*** Dataset ***

Lemma pbuf_safe_witness : exists h R acts, machine_run allowed step (empty_heap, ∅) (two_packets ++ [ECat 64 4096; EFree 64]) = Some (h, R, acts) /\ in_order h R /\ h.(pbufs) = ∅.
Proof.
  destruct (pbuf_safe (two_packets ++ [ECat 64 4096; EFree 64])) as (ran & rest & h & R & acts & Ee & Er & Ho & Hrest).
  assert (rest = []) as ->.
  { apply (machine_clean_rest allowed step hazard ran (empty_heap, ∅) rest (h, R) acts); [rewrite <- Ee; vm_compute; reflexivity|exact Er|exact Hrest]. }
  rewrite app_nil_r in Ee. subst ran. exists h, R, acts. split; [exact Er|]. split; [exact Ho|]. apply Ho. vm_compute in Er. injection Er as <- <- <-. vm_compute. reflexivity.
Defined.

Lemma pbuf_payload_witness : legal (two_packets_heap, two_packets_held) (ECat 64 4096) = true /\ packet two_packets_heap 64 = [1; 2; 3] /\ packet two_packets_heap 4096 = [4; 5] /\
  exists h' R' acts, step (two_packets_heap, two_packets_held) (ECat 64 4096) = Some (h', R', acts) /\ payload_effect two_packets_heap two_packets_held (ECat 64 4096) h' acts.
Proof. do 3 (split; [vm_compute; reflexivity|]). apply (pbuf_payload two_packets_heap two_packets_held (ECat 64 4096) two_packets_reached). vm_compute. reflexivity. Defined.
Lemma device_single h data m : 0 < Z.of_nat (length data) <= 1516 -> m.(at_) mod 4 = 0 -> h.(pbufs) !! m.(at_) = None ->
  exists rest, length (data ++ rest) = pool_size /\ PbufDevice.device_pbuf h data [m] = Some (with_packet m.(at_) data rest h, Some m.(at_)).
Proof.
  intros Hn Ha Hf. set (a := at_ m) in *. set (n := Z.of_nat (length data)) in *. set (old := resize (Z.to_nat 1516) 0 (old_data m)). assert (length old = pool_size) as Lo by apply length_resize.
  exists (drop (length data) old). split; [rewrite length_app, length_drop, Lo; unfold pool_size in *; lia|]. unfold PbufDevice.device_pbuf, pbuf_alloc. fold n a. change (layer_offset PBUF_RAW) with 0. rewrite payload_offset_ok by done. change (LWIP_MEM_ALIGN 0) with 0.
  change (PBUF_POOL_BUFSIZE_ALIGNED) with 1516. rewrite Z.sub_0_r, Z.min_l, u16_small by lia. rewrite Z.add_0_l, (proj2 (Z.leb_le n 1516)), Z.sub_diag by lia. change (0 <? 1516) with true. cbn [pool_loop]. replace (pool_loop _ _ _ _ 0 []) with (Some (put a (MkPbuf None (Some (a, 0)) n n PBUF_POOL (old_flags m) 1 false) (fresh_block m 1516 h), Some a, @nil addr)) by by destruct (Z.to_nat n).
  unfold finish_alloc. rewrite put_eq, put_put. change (set_flags 0 (set_ref 1 _)) with (one_buffer a n). unfold pbuf_take. rewrite put_eq. cbn [one_buffer tot_len]. rewrite Z.ltb_irrefl.
  unfold fuel. cbn [take_loop]. rewrite (proj2 (Z.eqb_neq n 0)) by lia. rewrite put_eq. cbn [one_buffer len]. rewrite Z.ltb_irrefl, Z.add_0_l, Z.leb_refl. cbn [Z.to_nat]. rewrite drop_0, take_ge by lia.
  unfold write. cbn [one_buffer payload put fresh_block blocks]. fold a old. rewrite lookup_insert_eq. cbn [Z.add Z.leb Z.compare Z.to_nat]. unfold store. cbn [Nat.add]. rewrite (proj2 (Nat.leb_le _ _)) by (rewrite Lo; unfold pool_size; lia).
  cbn [next]. rewrite Z.sub_diag. change (u16 0) with 0. change (0 <=? 0 + 0) with true. change (Z.to_nat (0 + 0)) with 0%nat. cbn [Nat.add]. rewrite take_loop_end.
  rewrite u16_small, Z.eqb_refl by lia. rewrite take_0, insert_insert_eq. done.
Qed.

*** End of Dataset ***

*Exercise requirements*. An exact repetition of all the entries is required.

*Answer to this task*.
Lemma pbuf_safe_witness : exists h R acts, machine_run allowed step (empty_heap, ∅) (two_packets ++ [ECat 64 4096; EFree 64]) = Some (h, R, acts) /\ in_order h R /\ h.(pbufs) = ∅.
Proof.
  destruct (pbuf_safe (two_packets ++ [ECat 64 4096; EFree 64])) as (ran & rest & h & R & acts & Ee & Er & Ho & Hrest).
  assert (rest = []) as ->.
  { apply (machine_clean_rest allowed step hazard ran (empty_heap, ∅) rest (h, R) acts); [rewrite <- Ee; vm_compute; reflexivity|exact Er|exact Hrest]. }
  rewrite app_nil_r in Ee. subst ran. exists h, R, acts. split; [exact Er|]. split; [exact Ho|]. apply Ho. vm_compute in Er. injection Er as <- <- <-. vm_compute. reflexivity.
Defined.

Lemma pbuf_payload_witness : legal (two_packets_heap, two_packets_held) (ECat 64 4096) = true /\ packet two_packets_heap 64 = [1; 2; 3] /\ packet two_packets_heap 4096 = [4; 5] /\
  exists h' R' acts, step (two_packets_heap, two_packets_held) (ECat 64 4096) = Some (h', R', acts) /\ payload_effect two_packets_heap two_packets_held (ECat 64 4096) h' acts.
Proof. do 3 (split; [vm_compute; reflexivity|]). apply (pbuf_payload two_packets_heap two_packets_held (ECat 64 4096) two_packets_reached). vm_compute. reflexivity. Defined.
Lemma device_single h data m : 0 < Z.of_nat (length data) <= 1516 -> m.(at_) mod 4 = 0 -> h.(pbufs) !! m.(at_) = None ->
  exists rest, length (data ++ rest) = pool_size /\ PbufDevice.device_pbuf h data [m] = Some (with_packet m.(at_) data rest h, Some m.(at_)).
Proof.
  intros Hn Ha Hf. set (a := at_ m) in *. set (n := Z.of_nat (length data)) in *. set (old := resize (Z.to_nat 1516) 0 (old_data m)). assert (length old = pool_size) as Lo by apply length_resize.
  exists (drop (length data) old). split; [rewrite length_app, length_drop, Lo; unfold pool_size in *; lia|]. unfold PbufDevice.device_pbuf, pbuf_alloc. fold n a. change (layer_offset PBUF_RAW) with 0. rewrite payload_offset_ok by done. change (LWIP_MEM_ALIGN 0) with 0.
  change (PBUF_POOL_BUFSIZE_ALIGNED) with 1516. rewrite Z.sub_0_r, Z.min_l, u16_small by lia. rewrite Z.add_0_l, (proj2 (Z.leb_le n 1516)), Z.sub_diag by lia. change (0 <? 1516) with true. cbn [pool_loop]. replace (pool_loop _ _ _ _ 0 []) with (Some (put a (MkPbuf None (Some (a, 0)) n n PBUF_POOL (old_flags m) 1 false) (fresh_block m 1516 h), Some a, @nil addr)) by by destruct (Z.to_nat n).
  unfold finish_alloc. rewrite put_eq, put_put. change (set_flags 0 (set_ref 1 _)) with (one_buffer a n). unfold pbuf_take. rewrite put_eq. cbn [one_buffer tot_len]. rewrite Z.ltb_irrefl.
  unfold fuel. cbn [take_loop]. rewrite (proj2 (Z.eqb_neq n 0)) by lia. rewrite put_eq. cbn [one_buffer len]. rewrite Z.ltb_irrefl, Z.add_0_l, Z.leb_refl. cbn [Z.to_nat]. rewrite drop_0, take_ge by lia.
  unfold write. cbn [one_buffer payload put fresh_block blocks]. fold a old. rewrite lookup_insert_eq. cbn [Z.add Z.leb Z.compare Z.to_nat]. unfold store. cbn [Nat.add]. rewrite (proj2 (Nat.leb_le _ _)) by (rewrite Lo; unfold pool_size; lia).
  cbn [next]. rewrite Z.sub_diag. change (u16 0) with 0. change (0 <=? 0 + 0) with true. change (Z.to_nat (0 + 0)) with 0%nat. cbn [Nat.add]. rewrite take_loop_end.
  rewrite u16_small, Z.eqb_refl by lia. rewrite take_0, insert_insert_eq. done.
Qed.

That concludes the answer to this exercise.